• Exercise requirements:
Two lines mark the range in the entries below: the one holding "Validate b' = Ok b'." and the one holding "pose proof (check_unresolveds_ok". Set down those two and all lines between them, exactly.

(Items from a data source)

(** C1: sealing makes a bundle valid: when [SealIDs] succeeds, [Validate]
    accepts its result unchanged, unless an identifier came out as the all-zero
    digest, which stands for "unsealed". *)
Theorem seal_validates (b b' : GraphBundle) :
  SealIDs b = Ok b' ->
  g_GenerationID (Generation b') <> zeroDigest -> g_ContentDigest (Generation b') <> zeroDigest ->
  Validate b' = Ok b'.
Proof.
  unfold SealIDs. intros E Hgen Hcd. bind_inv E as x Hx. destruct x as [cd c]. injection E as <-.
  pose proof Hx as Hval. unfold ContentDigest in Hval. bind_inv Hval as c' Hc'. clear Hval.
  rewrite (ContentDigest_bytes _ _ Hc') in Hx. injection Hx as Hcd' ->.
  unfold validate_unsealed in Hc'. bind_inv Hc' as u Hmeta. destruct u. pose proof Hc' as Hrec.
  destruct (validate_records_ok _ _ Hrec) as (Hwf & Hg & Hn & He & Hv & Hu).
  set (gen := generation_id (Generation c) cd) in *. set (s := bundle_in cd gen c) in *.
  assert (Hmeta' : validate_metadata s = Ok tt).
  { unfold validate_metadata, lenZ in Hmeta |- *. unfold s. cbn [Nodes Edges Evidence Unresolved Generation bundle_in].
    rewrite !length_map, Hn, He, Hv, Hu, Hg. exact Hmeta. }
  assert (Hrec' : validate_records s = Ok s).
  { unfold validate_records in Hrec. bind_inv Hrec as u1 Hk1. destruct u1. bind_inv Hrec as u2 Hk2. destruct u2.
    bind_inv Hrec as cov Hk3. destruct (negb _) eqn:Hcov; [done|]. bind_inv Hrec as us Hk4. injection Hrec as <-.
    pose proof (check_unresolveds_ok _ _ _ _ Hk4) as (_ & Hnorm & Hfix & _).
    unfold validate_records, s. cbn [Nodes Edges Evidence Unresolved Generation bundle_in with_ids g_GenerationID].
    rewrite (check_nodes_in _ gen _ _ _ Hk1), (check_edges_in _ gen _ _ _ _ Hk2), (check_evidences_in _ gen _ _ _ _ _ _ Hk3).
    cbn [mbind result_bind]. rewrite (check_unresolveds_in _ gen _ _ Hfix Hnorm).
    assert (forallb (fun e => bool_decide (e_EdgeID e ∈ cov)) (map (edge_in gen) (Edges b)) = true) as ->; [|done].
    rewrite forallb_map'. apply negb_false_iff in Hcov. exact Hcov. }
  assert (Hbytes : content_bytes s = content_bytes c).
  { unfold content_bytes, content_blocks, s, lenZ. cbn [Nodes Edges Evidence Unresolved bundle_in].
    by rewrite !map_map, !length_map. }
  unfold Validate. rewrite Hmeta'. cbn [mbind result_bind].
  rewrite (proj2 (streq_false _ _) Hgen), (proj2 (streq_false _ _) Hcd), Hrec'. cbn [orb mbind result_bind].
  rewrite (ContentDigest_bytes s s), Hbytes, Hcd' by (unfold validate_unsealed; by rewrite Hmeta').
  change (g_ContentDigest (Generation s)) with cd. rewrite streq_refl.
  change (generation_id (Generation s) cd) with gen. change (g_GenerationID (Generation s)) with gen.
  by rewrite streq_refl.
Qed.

• Response to this exercise:
  Validate b' = Ok b'.
Proof.
  unfold SealIDs. intros E Hgen Hcd. bind_inv E as x Hx. destruct x as [cd c]. injection E as <-.
  pose proof Hx as Hval. unfold ContentDigest in Hval. bind_inv Hval as c' Hc'. clear Hval.
  rewrite (ContentDigest_bytes _ _ Hc') in Hx. injection Hx as Hcd' ->.
  unfold validate_unsealed in Hc'. bind_inv Hc' as u Hmeta. destruct u. pose proof Hc' as Hrec.
  destruct (validate_records_ok _ _ Hrec) as (Hwf & Hg & Hn & He & Hv & Hu).
  set (gen := generation_id (Generation c) cd) in *. set (s := bundle_in cd gen c) in *.
  assert (Hmeta' : validate_metadata s = Ok tt).
  { unfold validate_metadata, lenZ in Hmeta |- *. unfold s. cbn [Nodes Edges Evidence Unresolved Generation bundle_in].
    rewrite !length_map, Hn, He, Hv, Hu, Hg. exact Hmeta. }
  assert (Hrec' : validate_records s = Ok s).
  { unfold validate_records in Hrec. bind_inv Hrec as u1 Hk1. destruct u1. bind_inv Hrec as u2 Hk2. destruct u2.
    bind_inv Hrec as cov Hk3. destruct (negb _) eqn:Hcov; [done|]. bind_inv Hrec as us Hk4. injection Hrec as <-.
    pose proof (check_unresolveds_ok _ _ _ _ Hk4) as (_ & Hnorm & Hfix & _).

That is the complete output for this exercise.